[Saved data entries]
_ _ _

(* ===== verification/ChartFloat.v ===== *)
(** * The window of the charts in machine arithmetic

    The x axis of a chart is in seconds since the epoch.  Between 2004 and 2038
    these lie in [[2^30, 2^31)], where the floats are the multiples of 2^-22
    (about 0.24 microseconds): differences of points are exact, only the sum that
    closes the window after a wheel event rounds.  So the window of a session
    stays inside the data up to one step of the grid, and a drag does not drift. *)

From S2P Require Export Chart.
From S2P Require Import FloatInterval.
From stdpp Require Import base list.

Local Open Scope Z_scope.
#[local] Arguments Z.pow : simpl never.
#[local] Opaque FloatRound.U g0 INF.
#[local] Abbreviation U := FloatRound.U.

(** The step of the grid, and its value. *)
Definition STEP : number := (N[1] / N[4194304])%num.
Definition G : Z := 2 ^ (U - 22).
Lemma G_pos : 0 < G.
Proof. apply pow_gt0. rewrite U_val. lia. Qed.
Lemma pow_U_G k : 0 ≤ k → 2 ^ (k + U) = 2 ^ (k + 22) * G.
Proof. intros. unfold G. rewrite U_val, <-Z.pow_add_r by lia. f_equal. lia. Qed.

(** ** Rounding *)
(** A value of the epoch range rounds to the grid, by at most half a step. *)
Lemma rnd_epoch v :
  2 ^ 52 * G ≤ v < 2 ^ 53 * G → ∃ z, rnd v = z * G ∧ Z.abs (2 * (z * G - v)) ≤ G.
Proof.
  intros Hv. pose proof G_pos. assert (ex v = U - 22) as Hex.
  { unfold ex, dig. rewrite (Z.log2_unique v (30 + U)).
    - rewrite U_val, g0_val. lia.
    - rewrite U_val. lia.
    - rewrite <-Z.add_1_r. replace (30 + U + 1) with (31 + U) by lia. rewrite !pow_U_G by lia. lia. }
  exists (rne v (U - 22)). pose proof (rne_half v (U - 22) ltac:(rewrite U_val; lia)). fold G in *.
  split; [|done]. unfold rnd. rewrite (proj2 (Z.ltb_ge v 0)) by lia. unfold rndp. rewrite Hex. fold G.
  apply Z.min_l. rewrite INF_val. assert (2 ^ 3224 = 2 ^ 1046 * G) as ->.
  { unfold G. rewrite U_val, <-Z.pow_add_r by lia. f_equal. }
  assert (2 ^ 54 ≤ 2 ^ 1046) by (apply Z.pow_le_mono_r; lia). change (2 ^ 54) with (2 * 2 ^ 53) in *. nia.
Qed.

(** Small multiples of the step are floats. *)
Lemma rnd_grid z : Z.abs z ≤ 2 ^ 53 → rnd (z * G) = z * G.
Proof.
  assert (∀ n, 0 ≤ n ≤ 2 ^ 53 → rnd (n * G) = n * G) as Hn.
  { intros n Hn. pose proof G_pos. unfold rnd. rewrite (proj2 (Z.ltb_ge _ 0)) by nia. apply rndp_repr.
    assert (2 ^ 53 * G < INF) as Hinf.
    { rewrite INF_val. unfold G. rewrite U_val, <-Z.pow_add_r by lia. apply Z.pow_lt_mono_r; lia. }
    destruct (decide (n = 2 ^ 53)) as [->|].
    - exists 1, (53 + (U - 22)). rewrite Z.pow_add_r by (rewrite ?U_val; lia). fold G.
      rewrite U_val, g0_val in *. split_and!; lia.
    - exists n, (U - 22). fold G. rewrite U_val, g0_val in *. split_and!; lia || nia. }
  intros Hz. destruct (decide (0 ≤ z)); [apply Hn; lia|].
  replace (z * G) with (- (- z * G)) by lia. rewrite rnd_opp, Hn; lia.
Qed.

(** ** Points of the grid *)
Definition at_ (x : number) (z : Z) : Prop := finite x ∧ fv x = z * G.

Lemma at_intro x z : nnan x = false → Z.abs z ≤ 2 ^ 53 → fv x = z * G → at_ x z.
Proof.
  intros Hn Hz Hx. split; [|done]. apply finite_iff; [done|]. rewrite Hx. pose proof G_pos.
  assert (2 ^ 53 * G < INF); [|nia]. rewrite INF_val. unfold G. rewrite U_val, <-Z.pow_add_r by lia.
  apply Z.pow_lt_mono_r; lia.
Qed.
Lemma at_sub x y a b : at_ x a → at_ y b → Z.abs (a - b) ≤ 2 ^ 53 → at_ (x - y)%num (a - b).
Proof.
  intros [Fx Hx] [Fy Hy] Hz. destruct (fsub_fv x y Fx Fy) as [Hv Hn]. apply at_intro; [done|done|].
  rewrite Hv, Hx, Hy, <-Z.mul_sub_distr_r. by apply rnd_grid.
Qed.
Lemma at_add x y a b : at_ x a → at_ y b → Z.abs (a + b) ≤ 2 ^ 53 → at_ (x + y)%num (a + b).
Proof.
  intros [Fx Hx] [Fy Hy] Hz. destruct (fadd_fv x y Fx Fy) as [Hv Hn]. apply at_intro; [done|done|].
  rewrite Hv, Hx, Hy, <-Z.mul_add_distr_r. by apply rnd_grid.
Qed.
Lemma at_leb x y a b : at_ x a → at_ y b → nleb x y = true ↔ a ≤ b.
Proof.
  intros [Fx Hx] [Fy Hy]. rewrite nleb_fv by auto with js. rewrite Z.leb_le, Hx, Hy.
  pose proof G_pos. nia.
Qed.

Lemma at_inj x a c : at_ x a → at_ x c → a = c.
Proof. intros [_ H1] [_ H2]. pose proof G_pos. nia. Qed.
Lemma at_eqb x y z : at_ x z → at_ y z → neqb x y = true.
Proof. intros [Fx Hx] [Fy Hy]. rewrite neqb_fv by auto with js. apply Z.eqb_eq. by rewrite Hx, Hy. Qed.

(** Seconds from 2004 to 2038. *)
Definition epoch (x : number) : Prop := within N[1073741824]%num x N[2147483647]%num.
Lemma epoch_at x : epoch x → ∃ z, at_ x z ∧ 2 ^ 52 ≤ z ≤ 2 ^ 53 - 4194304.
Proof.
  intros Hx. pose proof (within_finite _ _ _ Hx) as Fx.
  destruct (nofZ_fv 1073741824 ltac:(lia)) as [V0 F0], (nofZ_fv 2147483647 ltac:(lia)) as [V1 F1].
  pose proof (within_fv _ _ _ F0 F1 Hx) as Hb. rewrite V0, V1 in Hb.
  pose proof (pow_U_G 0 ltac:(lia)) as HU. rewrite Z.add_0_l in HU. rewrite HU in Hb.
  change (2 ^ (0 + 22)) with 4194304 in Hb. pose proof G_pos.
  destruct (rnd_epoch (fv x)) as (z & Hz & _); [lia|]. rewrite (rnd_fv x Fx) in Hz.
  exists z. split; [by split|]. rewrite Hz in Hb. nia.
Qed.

_ _ _

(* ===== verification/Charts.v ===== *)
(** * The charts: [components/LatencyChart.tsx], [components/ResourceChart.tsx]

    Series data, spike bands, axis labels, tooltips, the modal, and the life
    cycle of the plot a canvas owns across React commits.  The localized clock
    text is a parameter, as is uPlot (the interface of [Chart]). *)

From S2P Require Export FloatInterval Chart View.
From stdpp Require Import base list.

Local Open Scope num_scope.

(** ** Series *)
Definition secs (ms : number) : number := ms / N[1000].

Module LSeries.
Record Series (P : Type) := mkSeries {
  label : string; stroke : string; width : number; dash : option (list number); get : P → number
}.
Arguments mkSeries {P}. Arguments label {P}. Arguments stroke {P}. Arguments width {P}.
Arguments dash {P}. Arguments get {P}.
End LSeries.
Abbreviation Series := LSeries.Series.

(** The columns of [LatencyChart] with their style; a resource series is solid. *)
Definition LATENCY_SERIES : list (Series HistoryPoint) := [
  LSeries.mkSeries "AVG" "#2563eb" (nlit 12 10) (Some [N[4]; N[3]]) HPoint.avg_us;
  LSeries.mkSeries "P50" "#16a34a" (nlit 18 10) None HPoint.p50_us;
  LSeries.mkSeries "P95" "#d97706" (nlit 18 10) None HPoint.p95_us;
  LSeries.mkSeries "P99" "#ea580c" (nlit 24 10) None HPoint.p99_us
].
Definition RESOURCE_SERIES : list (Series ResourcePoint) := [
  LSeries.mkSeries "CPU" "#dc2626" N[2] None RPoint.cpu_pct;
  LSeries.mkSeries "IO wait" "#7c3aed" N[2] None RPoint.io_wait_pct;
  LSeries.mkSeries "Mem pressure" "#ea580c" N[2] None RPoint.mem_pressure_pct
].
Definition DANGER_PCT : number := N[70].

_ _ _

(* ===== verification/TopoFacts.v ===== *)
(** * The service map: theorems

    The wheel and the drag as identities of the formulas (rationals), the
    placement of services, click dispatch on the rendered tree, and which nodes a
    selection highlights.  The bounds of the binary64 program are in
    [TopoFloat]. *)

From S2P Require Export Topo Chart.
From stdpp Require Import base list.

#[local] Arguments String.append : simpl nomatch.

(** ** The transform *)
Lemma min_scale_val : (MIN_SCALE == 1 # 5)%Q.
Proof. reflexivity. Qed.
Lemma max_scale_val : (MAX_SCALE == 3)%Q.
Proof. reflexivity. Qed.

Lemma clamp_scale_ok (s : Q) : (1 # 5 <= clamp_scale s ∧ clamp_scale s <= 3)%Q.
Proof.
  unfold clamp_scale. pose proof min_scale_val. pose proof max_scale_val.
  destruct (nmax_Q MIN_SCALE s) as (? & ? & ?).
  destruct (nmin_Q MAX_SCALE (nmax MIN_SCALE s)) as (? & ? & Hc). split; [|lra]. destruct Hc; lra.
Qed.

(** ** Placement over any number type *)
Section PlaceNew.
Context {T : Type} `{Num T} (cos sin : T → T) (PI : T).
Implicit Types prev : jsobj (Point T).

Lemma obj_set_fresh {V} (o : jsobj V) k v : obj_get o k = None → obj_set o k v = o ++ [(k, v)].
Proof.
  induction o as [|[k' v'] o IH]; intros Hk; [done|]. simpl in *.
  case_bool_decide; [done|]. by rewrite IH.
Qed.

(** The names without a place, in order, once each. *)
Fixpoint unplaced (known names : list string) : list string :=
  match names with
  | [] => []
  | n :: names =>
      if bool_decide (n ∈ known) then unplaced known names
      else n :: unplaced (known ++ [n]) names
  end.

_ _ _

PROBLEM TO SOLVE: Above are the records; from them, give again exactly the lines from the one containing "The x axis of" to the one containing "(about 0.24 microseconds): differences", both lines included, and nothing more.

ANSWER TO THE EXERCISE:
    The x axis of a chart is in seconds since the epoch.  Between 2004 and 2038
    these lie in [[2^30, 2^31)], where the floats are the multiples of 2^-22
    (about 0.24 microseconds): differences of points are exact, only the sum that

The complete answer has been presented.